§ **EXCERPTED RECORDS**:
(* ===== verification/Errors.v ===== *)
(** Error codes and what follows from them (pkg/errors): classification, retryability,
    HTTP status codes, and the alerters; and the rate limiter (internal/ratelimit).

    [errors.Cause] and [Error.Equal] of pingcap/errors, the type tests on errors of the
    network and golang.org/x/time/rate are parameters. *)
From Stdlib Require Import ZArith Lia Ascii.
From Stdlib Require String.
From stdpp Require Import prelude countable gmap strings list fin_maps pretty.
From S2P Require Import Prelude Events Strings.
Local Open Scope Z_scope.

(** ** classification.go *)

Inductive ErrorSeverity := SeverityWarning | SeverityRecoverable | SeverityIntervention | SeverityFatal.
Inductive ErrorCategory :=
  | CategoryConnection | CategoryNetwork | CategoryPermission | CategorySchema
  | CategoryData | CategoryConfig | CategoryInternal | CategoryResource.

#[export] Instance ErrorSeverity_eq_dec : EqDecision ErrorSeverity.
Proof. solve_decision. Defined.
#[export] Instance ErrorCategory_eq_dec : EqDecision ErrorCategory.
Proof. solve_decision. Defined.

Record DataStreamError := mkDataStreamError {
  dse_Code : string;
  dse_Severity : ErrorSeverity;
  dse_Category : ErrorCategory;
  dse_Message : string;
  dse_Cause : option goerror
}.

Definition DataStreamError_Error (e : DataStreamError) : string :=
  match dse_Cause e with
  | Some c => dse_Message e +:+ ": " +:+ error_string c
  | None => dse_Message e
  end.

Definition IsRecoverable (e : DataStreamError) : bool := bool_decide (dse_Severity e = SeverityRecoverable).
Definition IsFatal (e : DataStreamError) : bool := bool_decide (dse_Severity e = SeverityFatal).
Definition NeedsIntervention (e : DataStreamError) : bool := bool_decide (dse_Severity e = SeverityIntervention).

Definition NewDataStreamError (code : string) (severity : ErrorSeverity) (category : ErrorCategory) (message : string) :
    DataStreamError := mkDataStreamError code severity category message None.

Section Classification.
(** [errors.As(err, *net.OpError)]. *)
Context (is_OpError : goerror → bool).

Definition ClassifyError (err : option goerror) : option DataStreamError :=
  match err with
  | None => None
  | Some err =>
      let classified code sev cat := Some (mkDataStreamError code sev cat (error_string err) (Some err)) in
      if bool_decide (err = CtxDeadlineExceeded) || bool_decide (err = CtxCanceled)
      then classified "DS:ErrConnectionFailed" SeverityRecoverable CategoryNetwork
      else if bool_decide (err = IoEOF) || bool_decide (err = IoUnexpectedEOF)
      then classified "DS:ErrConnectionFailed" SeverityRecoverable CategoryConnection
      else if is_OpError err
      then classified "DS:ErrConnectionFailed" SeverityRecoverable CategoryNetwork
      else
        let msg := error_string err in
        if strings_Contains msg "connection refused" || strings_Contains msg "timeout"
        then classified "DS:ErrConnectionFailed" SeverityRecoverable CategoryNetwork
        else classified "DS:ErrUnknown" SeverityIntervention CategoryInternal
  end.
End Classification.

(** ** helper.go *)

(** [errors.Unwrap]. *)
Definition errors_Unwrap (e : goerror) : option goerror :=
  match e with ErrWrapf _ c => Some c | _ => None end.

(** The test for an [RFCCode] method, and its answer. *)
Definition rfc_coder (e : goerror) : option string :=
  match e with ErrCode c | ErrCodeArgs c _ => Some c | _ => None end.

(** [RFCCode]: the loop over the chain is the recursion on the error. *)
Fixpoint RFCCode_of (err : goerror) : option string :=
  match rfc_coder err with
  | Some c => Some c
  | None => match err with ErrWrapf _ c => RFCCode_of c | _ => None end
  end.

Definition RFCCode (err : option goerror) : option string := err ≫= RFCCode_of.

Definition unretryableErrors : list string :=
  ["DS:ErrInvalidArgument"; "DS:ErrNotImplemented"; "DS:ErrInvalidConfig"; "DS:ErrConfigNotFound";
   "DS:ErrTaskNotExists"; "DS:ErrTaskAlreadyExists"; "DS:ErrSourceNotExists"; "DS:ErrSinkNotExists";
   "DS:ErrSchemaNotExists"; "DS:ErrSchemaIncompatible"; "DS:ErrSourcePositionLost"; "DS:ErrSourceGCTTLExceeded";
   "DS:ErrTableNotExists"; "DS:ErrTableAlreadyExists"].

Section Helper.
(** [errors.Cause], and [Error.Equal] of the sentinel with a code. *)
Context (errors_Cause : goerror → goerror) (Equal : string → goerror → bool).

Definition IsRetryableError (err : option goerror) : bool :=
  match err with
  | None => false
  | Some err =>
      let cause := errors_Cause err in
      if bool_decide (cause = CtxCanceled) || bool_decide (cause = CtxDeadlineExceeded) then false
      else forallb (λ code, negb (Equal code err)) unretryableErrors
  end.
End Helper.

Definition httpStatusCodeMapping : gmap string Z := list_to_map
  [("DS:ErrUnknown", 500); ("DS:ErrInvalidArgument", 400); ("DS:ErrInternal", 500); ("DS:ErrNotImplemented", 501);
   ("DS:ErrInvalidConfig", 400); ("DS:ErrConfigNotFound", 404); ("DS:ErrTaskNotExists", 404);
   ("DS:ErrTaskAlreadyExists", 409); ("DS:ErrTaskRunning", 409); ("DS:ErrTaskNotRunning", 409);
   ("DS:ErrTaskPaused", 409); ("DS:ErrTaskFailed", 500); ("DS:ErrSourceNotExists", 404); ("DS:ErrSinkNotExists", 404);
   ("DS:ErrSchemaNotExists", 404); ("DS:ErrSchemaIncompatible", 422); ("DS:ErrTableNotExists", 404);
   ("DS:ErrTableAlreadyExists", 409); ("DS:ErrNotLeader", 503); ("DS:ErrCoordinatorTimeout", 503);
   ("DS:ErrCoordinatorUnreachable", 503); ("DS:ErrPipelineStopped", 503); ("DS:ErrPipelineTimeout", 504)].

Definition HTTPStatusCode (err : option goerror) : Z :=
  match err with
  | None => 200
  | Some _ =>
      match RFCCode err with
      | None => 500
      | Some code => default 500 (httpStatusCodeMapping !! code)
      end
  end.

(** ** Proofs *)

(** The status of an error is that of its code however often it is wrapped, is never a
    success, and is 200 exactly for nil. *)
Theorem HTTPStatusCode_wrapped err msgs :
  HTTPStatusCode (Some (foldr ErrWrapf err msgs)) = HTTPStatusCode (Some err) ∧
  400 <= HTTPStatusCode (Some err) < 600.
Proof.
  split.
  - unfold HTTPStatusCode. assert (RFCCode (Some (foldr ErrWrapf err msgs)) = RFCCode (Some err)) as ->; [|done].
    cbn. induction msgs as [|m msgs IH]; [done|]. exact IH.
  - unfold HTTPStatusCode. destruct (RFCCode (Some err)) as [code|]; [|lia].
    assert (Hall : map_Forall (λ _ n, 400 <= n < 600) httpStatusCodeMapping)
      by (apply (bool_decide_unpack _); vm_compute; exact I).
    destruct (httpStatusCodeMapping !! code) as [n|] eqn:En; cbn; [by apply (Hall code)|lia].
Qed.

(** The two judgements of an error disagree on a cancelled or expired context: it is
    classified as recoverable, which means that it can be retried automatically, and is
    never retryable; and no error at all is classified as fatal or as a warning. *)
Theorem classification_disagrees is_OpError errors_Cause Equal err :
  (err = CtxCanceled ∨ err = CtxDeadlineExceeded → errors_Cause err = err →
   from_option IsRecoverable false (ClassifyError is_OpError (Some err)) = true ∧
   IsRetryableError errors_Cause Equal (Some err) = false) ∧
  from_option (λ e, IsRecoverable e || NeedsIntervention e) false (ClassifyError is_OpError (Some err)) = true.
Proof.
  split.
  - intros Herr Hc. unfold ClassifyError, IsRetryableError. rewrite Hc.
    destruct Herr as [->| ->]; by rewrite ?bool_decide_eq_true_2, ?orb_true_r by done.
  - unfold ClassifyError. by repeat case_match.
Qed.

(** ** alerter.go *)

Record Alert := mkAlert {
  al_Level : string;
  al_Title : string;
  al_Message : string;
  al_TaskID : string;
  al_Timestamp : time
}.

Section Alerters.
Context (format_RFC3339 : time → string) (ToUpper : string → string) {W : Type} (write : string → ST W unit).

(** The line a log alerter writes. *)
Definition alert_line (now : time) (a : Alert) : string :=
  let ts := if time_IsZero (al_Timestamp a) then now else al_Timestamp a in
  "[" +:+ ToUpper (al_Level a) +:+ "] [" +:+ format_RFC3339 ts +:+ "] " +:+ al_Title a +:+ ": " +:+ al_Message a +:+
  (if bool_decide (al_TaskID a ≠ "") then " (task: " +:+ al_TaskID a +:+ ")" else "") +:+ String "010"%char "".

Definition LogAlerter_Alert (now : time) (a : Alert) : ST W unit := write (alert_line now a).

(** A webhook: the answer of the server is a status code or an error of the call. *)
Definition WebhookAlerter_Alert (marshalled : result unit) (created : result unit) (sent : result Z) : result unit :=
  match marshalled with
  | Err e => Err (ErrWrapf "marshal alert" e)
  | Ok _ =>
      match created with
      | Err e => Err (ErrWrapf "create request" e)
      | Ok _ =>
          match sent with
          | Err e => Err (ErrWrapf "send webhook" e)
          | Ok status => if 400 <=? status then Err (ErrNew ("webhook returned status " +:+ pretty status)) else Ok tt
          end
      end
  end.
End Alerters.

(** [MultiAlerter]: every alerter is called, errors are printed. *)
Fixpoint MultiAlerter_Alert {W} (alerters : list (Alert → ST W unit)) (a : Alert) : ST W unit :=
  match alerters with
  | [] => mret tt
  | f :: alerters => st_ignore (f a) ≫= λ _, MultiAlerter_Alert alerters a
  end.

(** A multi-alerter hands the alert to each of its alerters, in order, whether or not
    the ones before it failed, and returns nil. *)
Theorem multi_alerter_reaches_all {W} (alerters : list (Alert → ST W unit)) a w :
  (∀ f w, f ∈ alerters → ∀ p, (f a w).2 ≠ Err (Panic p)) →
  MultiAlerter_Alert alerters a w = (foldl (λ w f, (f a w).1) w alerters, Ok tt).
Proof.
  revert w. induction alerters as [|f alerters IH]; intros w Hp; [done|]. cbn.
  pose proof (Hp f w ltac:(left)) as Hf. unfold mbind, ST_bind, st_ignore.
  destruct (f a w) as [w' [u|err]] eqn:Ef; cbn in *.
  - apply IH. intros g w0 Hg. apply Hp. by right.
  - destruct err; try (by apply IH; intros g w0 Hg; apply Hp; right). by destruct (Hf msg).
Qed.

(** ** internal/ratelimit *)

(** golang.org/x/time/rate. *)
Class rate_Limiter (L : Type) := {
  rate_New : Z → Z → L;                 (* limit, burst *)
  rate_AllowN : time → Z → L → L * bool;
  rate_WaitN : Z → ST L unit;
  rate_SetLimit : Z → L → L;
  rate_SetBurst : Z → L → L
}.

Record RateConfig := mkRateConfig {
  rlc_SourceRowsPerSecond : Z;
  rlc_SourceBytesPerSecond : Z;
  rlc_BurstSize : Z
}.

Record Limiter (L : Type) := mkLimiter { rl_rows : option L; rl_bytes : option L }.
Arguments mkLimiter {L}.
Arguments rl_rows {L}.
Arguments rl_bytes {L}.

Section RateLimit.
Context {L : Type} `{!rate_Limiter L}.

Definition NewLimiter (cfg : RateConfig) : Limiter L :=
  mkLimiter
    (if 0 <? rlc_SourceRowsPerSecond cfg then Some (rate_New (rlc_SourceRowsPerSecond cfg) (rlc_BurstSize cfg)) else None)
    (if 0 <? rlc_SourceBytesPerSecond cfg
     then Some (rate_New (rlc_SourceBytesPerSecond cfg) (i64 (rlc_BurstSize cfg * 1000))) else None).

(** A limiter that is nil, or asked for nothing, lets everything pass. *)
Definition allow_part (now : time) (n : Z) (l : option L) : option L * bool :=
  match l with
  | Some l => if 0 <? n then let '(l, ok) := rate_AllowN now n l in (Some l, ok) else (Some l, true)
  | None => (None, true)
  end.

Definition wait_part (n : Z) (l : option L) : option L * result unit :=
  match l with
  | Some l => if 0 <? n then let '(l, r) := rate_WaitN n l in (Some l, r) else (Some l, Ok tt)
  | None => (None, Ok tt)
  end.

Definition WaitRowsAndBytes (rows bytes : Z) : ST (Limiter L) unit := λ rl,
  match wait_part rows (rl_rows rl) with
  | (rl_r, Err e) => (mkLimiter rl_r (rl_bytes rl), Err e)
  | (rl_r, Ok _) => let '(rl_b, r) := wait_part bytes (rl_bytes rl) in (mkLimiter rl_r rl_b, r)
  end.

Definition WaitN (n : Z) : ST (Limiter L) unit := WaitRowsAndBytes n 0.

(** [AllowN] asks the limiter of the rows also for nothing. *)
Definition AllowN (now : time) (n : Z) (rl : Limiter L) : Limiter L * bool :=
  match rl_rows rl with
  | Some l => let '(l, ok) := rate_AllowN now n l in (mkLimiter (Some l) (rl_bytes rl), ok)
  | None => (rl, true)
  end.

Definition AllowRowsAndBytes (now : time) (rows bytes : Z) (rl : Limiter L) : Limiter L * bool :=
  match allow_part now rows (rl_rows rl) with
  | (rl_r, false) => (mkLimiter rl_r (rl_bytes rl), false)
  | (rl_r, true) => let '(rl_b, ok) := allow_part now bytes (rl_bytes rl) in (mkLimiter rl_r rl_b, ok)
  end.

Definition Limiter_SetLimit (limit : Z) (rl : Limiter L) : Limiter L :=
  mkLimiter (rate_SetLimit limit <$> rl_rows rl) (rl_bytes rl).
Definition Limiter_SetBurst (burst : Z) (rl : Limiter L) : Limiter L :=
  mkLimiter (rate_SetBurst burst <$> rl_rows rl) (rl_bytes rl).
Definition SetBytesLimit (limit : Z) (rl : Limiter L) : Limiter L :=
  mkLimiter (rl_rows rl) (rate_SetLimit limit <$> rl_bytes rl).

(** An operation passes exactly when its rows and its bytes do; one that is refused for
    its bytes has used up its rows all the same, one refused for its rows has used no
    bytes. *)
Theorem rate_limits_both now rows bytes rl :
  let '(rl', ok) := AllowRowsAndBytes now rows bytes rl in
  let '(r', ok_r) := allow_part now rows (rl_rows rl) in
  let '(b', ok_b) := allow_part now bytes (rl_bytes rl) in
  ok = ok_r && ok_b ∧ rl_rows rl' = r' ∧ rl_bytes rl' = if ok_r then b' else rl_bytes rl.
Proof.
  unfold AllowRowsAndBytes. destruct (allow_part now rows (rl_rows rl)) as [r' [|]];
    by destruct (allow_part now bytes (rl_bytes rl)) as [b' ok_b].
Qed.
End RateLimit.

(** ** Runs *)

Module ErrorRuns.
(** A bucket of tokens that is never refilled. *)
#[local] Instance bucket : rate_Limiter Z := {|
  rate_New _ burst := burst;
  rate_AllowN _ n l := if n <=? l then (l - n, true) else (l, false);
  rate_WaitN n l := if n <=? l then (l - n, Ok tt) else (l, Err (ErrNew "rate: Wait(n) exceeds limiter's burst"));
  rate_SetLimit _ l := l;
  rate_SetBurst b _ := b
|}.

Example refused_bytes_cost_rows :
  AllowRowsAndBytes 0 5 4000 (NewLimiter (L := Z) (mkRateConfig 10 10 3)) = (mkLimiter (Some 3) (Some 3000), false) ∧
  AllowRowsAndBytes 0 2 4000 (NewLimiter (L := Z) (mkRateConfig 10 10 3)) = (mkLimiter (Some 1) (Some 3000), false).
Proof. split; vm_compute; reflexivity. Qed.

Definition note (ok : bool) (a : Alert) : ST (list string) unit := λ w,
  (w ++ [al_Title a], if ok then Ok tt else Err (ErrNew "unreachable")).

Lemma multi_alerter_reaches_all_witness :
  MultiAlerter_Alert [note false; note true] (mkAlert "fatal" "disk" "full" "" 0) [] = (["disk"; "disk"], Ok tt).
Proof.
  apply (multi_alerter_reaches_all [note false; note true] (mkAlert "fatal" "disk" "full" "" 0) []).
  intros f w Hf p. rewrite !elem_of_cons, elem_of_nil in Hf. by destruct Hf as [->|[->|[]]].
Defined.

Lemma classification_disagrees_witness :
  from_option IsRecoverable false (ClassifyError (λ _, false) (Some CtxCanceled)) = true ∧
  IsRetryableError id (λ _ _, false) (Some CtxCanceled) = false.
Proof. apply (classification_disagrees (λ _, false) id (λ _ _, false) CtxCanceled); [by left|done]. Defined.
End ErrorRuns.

§ **TASK BRIEF**:
After locating the line that contains "From stdpp Require", please copy exactly every line from the start of the records through it, and nothing else.

§ **ANSWER FOR THIS EXERCISE**:
(* ===== verification/Errors.v ===== *)
(** Error codes and what follows from them (pkg/errors): classification, retryability,
    HTTP status codes, and the alerters; and the rate limiter (internal/ratelimit).

    [errors.Cause] and [Error.Equal] of pingcap/errors, the type tests on errors of the
    network and golang.org/x/time/rate are parameters. *)
From Stdlib Require Import ZArith Lia Ascii.
From Stdlib Require String.
From stdpp Require Import prelude countable gmap strings list fin_maps pretty.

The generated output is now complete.